• Brief:
Copy the lines below exactly. Start at the first and finish with the line containing "PhysicalKey_NumpadClearEntry | PhysicalKey_NumpadComma".

(Stored data entries)
□ □ □
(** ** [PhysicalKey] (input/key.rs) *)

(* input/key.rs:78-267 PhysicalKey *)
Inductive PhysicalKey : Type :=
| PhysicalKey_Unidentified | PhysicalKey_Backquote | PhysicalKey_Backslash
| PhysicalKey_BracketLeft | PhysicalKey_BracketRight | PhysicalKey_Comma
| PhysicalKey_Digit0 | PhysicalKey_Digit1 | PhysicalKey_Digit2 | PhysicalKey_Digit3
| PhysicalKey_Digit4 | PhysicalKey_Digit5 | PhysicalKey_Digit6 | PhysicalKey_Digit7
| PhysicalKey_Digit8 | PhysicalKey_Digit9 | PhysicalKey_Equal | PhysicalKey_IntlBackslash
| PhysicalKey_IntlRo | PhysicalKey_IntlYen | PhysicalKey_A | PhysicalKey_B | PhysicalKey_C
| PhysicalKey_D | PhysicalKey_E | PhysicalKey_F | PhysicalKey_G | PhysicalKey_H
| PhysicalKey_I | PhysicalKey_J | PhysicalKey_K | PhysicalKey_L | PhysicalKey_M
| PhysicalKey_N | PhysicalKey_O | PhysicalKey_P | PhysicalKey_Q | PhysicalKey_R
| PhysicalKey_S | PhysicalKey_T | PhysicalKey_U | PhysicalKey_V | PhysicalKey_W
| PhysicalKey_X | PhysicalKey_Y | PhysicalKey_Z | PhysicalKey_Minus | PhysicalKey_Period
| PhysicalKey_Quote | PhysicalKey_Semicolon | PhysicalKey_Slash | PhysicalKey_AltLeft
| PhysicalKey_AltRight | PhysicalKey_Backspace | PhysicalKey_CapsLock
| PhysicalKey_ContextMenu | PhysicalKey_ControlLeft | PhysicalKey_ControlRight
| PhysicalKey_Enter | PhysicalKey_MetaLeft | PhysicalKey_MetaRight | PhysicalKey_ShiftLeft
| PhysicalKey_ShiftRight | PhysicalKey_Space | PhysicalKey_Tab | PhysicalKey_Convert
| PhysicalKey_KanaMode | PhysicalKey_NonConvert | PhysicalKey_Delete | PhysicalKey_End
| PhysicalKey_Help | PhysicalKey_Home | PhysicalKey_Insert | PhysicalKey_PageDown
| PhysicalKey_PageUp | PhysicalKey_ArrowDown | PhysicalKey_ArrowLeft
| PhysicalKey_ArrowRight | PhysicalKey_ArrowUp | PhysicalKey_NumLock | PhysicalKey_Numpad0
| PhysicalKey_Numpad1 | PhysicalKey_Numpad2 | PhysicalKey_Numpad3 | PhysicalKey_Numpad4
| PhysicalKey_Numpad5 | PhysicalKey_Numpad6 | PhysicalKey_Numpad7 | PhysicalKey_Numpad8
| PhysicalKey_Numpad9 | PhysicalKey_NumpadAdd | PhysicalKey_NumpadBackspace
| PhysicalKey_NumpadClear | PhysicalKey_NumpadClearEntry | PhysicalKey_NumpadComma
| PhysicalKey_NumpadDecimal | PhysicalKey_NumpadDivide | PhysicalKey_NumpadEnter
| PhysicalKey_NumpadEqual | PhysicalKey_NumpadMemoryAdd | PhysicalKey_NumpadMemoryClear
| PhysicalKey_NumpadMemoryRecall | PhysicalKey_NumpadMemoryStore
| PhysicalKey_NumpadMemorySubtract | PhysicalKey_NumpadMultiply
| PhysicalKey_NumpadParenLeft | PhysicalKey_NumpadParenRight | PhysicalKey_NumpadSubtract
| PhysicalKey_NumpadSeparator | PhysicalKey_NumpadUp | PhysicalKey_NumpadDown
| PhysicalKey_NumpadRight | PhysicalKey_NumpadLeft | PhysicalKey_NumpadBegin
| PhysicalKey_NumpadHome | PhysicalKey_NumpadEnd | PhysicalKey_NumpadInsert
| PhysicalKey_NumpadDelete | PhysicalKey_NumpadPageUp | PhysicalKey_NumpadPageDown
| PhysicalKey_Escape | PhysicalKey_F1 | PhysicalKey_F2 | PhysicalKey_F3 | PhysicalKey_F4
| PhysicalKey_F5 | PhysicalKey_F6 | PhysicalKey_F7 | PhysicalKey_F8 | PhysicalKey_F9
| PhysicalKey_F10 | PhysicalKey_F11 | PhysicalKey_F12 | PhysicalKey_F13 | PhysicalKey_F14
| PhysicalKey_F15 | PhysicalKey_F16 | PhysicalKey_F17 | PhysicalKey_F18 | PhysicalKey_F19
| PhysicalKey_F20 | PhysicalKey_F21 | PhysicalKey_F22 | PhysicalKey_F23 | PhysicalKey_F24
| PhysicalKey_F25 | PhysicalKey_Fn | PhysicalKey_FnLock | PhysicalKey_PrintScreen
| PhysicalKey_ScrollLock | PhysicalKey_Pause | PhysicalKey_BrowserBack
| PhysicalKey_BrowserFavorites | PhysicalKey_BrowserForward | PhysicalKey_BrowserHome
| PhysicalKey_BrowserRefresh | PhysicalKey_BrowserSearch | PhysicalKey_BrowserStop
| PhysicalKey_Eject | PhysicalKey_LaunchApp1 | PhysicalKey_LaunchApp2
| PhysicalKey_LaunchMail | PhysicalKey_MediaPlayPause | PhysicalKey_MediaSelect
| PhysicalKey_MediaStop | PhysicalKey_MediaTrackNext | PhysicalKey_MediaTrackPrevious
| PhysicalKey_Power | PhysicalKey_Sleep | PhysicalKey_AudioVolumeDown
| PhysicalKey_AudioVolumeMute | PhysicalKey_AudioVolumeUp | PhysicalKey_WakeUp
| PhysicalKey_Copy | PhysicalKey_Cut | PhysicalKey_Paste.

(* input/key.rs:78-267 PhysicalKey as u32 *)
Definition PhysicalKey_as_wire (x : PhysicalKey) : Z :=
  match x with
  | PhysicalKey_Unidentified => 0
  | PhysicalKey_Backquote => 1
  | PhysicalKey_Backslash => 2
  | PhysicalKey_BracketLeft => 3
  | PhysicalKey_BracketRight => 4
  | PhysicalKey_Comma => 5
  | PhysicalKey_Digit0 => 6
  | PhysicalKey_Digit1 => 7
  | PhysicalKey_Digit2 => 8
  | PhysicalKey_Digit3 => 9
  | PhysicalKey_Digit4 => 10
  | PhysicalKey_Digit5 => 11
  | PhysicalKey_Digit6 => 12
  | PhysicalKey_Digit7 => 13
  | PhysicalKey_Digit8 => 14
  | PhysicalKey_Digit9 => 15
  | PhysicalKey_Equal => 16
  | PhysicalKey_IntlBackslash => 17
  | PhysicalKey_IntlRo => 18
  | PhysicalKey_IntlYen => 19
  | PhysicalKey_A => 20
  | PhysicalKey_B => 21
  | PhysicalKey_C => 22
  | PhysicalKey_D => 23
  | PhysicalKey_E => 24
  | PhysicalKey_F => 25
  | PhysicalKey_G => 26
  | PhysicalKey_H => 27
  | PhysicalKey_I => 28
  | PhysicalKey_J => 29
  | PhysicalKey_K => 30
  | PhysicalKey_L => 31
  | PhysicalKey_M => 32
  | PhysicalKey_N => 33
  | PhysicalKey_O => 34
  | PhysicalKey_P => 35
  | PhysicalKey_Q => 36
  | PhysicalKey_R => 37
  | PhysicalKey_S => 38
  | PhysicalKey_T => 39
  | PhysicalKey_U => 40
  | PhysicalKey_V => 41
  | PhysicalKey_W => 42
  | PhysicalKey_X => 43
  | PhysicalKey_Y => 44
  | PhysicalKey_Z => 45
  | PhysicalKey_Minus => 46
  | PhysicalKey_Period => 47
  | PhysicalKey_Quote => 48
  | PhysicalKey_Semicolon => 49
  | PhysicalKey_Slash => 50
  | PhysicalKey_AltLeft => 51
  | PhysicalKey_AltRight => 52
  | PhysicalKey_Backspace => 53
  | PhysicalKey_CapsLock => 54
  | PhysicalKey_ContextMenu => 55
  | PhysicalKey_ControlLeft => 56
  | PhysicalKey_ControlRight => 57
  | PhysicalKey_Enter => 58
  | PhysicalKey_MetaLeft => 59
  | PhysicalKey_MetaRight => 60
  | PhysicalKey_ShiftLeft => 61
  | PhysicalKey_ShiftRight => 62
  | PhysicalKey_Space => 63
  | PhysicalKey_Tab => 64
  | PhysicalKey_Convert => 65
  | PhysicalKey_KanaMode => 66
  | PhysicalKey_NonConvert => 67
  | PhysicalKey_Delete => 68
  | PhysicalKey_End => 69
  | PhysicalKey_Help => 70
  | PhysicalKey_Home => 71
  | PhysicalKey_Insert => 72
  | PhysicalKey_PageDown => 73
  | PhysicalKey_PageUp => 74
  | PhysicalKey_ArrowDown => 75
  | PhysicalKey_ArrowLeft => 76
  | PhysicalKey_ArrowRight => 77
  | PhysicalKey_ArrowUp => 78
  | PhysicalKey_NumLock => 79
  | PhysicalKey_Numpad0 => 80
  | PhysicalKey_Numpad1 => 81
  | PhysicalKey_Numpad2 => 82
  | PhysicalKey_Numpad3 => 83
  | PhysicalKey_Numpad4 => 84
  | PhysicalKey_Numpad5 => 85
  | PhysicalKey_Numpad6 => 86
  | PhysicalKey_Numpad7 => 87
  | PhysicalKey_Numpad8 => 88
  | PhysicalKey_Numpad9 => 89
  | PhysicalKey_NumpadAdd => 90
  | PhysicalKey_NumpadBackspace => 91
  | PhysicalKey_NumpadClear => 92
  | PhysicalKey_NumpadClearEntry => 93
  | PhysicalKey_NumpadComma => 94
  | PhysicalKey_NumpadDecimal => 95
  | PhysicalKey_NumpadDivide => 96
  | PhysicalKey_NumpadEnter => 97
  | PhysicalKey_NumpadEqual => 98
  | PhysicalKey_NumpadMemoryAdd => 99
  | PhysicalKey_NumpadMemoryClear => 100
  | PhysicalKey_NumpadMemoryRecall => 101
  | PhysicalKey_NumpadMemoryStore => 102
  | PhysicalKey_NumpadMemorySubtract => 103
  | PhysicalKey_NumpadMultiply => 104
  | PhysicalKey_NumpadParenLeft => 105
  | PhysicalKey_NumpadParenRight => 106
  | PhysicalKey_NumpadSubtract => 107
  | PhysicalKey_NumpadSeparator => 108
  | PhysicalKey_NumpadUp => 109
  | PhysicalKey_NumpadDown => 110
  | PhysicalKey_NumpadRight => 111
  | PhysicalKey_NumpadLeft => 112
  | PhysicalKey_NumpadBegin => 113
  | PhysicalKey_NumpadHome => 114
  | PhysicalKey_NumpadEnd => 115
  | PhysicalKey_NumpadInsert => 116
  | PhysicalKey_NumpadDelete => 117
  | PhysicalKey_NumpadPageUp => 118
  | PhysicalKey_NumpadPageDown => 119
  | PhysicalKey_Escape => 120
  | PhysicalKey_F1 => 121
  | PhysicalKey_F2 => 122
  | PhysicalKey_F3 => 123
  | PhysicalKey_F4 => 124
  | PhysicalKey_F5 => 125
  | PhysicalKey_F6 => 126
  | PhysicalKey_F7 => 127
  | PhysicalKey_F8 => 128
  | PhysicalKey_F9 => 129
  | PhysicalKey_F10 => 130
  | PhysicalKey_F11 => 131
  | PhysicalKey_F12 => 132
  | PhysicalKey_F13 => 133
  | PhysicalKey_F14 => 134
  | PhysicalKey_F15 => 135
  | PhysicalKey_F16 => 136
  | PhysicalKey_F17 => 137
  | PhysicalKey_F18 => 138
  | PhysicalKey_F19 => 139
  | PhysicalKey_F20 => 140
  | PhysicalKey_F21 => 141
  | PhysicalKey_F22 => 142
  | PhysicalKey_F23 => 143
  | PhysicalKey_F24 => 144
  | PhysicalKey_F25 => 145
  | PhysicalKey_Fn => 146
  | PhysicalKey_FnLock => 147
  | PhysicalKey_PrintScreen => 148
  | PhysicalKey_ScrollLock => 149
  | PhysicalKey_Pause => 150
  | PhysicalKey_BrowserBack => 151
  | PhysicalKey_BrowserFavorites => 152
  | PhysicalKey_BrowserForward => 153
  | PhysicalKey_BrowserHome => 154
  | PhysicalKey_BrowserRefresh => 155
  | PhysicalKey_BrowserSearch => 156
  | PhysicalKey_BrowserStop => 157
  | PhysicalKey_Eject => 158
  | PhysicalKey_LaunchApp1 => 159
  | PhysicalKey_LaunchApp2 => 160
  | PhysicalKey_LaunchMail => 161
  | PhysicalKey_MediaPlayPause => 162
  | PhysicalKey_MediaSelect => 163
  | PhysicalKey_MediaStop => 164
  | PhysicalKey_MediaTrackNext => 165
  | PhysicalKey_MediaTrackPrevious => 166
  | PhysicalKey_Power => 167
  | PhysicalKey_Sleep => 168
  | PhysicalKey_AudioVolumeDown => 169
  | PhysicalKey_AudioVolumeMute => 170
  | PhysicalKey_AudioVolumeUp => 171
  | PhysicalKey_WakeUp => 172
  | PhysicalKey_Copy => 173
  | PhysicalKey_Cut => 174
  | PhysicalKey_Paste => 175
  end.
□ □ □
• Response box:
(** ** [PhysicalKey] (input/key.rs) *)

(* input/key.rs:78-267 PhysicalKey *)
Inductive PhysicalKey : Type :=
| PhysicalKey_Unidentified | PhysicalKey_Backquote | PhysicalKey_Backslash
| PhysicalKey_BracketLeft | PhysicalKey_BracketRight | PhysicalKey_Comma
| PhysicalKey_Digit0 | PhysicalKey_Digit1 | PhysicalKey_Digit2 | PhysicalKey_Digit3
| PhysicalKey_Digit4 | PhysicalKey_Digit5 | PhysicalKey_Digit6 | PhysicalKey_Digit7
| PhysicalKey_Digit8 | PhysicalKey_Digit9 | PhysicalKey_Equal | PhysicalKey_IntlBackslash
| PhysicalKey_IntlRo | PhysicalKey_IntlYen | PhysicalKey_A | PhysicalKey_B | PhysicalKey_C
| PhysicalKey_D | PhysicalKey_E | PhysicalKey_F | PhysicalKey_G | PhysicalKey_H
| PhysicalKey_I | PhysicalKey_J | PhysicalKey_K | PhysicalKey_L | PhysicalKey_M
| PhysicalKey_N | PhysicalKey_O | PhysicalKey_P | PhysicalKey_Q | PhysicalKey_R
| PhysicalKey_S | PhysicalKey_T | PhysicalKey_U | PhysicalKey_V | PhysicalKey_W
| PhysicalKey_X | PhysicalKey_Y | PhysicalKey_Z | PhysicalKey_Minus | PhysicalKey_Period
| PhysicalKey_Quote | PhysicalKey_Semicolon | PhysicalKey_Slash | PhysicalKey_AltLeft
| PhysicalKey_AltRight | PhysicalKey_Backspace | PhysicalKey_CapsLock
| PhysicalKey_ContextMenu | PhysicalKey_ControlLeft | PhysicalKey_ControlRight
| PhysicalKey_Enter | PhysicalKey_MetaLeft | PhysicalKey_MetaRight | PhysicalKey_ShiftLeft
| PhysicalKey_ShiftRight | PhysicalKey_Space | PhysicalKey_Tab | PhysicalKey_Convert
| PhysicalKey_KanaMode | PhysicalKey_NonConvert | PhysicalKey_Delete | PhysicalKey_End
| PhysicalKey_Help | PhysicalKey_Home | PhysicalKey_Insert | PhysicalKey_PageDown
| PhysicalKey_PageUp | PhysicalKey_ArrowDown | PhysicalKey_ArrowLeft
| PhysicalKey_ArrowRight | PhysicalKey_ArrowUp | PhysicalKey_NumLock | PhysicalKey_Numpad0
| PhysicalKey_Numpad1 | PhysicalKey_Numpad2 | PhysicalKey_Numpad3 | PhysicalKey_Numpad4
| PhysicalKey_Numpad5 | PhysicalKey_Numpad6 | PhysicalKey_Numpad7 | PhysicalKey_Numpad8
| PhysicalKey_Numpad9 | PhysicalKey_NumpadAdd | PhysicalKey_NumpadBackspace
| PhysicalKey_NumpadClear | PhysicalKey_NumpadClearEntry | PhysicalKey_NumpadComma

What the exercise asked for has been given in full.